● What to work on
Reproduce, character for character, the entries from their opening line through the line with "Definition _find_latest_context_summary (messages".

══ Listed records

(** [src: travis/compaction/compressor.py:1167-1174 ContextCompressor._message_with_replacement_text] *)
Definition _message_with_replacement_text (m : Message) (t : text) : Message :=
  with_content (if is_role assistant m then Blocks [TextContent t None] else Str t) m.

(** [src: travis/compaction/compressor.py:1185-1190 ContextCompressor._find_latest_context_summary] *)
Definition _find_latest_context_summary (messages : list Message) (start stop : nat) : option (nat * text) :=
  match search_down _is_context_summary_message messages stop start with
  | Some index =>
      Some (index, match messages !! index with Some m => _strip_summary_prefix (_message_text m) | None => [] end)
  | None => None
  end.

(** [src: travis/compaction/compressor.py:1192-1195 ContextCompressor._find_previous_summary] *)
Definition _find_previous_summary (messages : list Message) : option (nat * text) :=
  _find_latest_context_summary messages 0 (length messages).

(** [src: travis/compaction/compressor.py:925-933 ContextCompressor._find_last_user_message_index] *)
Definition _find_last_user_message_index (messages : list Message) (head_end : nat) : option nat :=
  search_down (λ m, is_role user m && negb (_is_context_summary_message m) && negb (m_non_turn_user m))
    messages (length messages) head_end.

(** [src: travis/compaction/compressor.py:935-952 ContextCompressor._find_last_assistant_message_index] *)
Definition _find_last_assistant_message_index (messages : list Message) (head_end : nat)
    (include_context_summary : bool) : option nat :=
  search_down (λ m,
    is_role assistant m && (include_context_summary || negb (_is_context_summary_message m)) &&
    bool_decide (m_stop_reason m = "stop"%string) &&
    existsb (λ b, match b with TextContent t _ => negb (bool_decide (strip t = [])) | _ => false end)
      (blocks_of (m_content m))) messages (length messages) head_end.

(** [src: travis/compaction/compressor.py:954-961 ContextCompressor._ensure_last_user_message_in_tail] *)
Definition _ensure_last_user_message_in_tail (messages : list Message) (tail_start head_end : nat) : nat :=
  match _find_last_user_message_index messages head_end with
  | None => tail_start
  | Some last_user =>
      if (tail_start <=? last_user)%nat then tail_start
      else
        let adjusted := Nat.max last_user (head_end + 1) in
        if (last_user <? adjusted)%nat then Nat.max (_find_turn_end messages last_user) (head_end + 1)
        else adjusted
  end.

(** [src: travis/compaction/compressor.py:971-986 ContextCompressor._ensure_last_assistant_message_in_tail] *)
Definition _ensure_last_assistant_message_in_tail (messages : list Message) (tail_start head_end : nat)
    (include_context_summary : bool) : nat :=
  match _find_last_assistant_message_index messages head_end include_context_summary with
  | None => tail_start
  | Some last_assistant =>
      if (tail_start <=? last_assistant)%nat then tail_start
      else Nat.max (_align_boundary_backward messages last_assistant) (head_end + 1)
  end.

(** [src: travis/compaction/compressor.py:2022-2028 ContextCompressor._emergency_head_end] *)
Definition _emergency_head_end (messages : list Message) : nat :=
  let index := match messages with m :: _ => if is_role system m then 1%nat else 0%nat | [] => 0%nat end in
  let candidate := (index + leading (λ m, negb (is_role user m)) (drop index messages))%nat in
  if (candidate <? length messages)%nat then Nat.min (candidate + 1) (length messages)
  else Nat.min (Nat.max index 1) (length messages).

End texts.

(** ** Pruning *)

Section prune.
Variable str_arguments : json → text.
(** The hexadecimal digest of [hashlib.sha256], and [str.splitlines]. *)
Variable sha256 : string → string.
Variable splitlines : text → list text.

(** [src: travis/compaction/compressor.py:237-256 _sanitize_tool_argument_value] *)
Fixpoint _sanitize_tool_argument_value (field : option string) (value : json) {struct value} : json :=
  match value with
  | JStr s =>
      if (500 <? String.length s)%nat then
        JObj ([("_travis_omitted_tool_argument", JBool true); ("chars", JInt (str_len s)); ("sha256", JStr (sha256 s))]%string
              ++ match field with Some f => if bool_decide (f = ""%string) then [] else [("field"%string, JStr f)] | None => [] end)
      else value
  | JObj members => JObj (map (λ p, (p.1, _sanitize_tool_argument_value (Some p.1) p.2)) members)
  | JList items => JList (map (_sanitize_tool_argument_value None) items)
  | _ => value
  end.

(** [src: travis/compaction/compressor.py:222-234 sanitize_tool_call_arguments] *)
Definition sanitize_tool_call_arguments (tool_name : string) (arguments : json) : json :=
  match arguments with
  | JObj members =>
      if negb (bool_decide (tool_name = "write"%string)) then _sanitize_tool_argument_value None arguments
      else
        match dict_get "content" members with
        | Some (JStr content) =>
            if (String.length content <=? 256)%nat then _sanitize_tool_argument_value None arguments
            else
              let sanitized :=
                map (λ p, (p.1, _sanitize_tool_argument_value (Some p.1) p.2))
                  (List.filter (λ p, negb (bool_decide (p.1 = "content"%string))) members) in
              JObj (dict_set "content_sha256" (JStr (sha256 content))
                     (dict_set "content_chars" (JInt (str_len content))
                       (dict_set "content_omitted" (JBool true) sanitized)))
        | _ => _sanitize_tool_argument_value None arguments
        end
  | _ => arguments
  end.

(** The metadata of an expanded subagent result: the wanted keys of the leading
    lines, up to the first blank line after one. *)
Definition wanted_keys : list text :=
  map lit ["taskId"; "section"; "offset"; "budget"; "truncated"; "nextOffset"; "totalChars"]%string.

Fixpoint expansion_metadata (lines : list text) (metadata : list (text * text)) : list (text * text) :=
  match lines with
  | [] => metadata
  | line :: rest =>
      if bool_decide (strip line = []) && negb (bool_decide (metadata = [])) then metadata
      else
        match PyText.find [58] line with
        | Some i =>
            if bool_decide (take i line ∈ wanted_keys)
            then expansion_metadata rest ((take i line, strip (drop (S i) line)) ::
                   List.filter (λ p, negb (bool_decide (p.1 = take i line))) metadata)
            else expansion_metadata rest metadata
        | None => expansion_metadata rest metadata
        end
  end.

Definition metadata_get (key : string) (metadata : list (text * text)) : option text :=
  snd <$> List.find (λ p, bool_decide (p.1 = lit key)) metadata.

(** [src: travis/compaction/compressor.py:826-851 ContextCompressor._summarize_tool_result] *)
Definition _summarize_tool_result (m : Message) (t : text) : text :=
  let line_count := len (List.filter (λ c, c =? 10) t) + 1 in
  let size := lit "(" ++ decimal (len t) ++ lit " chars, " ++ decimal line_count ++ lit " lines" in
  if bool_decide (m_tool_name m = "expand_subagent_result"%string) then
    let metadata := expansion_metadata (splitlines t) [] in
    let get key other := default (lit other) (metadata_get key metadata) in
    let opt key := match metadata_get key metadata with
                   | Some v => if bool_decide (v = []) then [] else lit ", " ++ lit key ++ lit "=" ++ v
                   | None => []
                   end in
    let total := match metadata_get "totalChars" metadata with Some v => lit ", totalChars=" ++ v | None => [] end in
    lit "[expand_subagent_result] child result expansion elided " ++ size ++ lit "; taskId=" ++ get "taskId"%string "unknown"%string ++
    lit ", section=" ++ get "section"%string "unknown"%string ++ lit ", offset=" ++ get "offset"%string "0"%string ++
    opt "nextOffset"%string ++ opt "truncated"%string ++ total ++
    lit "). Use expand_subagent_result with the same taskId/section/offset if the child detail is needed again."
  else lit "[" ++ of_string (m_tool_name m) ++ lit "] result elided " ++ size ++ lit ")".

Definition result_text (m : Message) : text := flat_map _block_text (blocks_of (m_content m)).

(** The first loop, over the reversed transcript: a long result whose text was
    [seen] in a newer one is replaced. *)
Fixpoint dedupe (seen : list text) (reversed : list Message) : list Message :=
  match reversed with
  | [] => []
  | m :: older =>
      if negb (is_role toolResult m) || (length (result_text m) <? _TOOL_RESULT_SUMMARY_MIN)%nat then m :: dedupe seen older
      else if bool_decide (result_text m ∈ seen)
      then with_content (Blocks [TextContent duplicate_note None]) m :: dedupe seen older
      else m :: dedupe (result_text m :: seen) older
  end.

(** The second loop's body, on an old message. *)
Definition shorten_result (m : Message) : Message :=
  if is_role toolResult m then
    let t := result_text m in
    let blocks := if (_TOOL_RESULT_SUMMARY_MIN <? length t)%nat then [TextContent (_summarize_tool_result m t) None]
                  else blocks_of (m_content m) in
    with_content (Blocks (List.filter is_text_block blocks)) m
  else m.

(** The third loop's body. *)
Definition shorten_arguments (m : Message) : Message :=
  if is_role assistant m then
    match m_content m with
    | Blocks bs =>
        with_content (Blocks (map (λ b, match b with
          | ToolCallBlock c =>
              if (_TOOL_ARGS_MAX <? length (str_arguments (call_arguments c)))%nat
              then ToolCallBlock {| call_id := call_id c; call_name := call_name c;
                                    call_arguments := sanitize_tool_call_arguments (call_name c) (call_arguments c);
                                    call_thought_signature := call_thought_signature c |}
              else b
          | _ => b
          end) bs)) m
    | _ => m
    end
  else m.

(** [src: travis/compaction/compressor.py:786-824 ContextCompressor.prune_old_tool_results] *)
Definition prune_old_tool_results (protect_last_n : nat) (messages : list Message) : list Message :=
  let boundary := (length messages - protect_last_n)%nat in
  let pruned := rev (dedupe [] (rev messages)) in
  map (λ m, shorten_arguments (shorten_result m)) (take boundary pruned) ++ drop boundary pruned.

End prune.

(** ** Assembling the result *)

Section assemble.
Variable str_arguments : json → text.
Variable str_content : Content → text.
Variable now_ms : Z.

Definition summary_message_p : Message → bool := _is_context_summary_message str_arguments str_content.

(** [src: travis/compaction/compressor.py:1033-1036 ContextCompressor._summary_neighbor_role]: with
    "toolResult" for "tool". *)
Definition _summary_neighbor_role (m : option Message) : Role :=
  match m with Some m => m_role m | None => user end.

════

● Solution to this exercise
(** [src: travis/compaction/compressor.py:1167-1174 ContextCompressor._message_with_replacement_text] *)
Definition _message_with_replacement_text (m : Message) (t : text) : Message :=
  with_content (if is_role assistant m then Blocks [TextContent t None] else Str t) m.

(** [src: travis/compaction/compressor.py:1185-1190 ContextCompressor._find_latest_context_summary] *)
Definition _find_latest_context_summary (messages : list Message) (start stop : nat) : option (nat * text) :=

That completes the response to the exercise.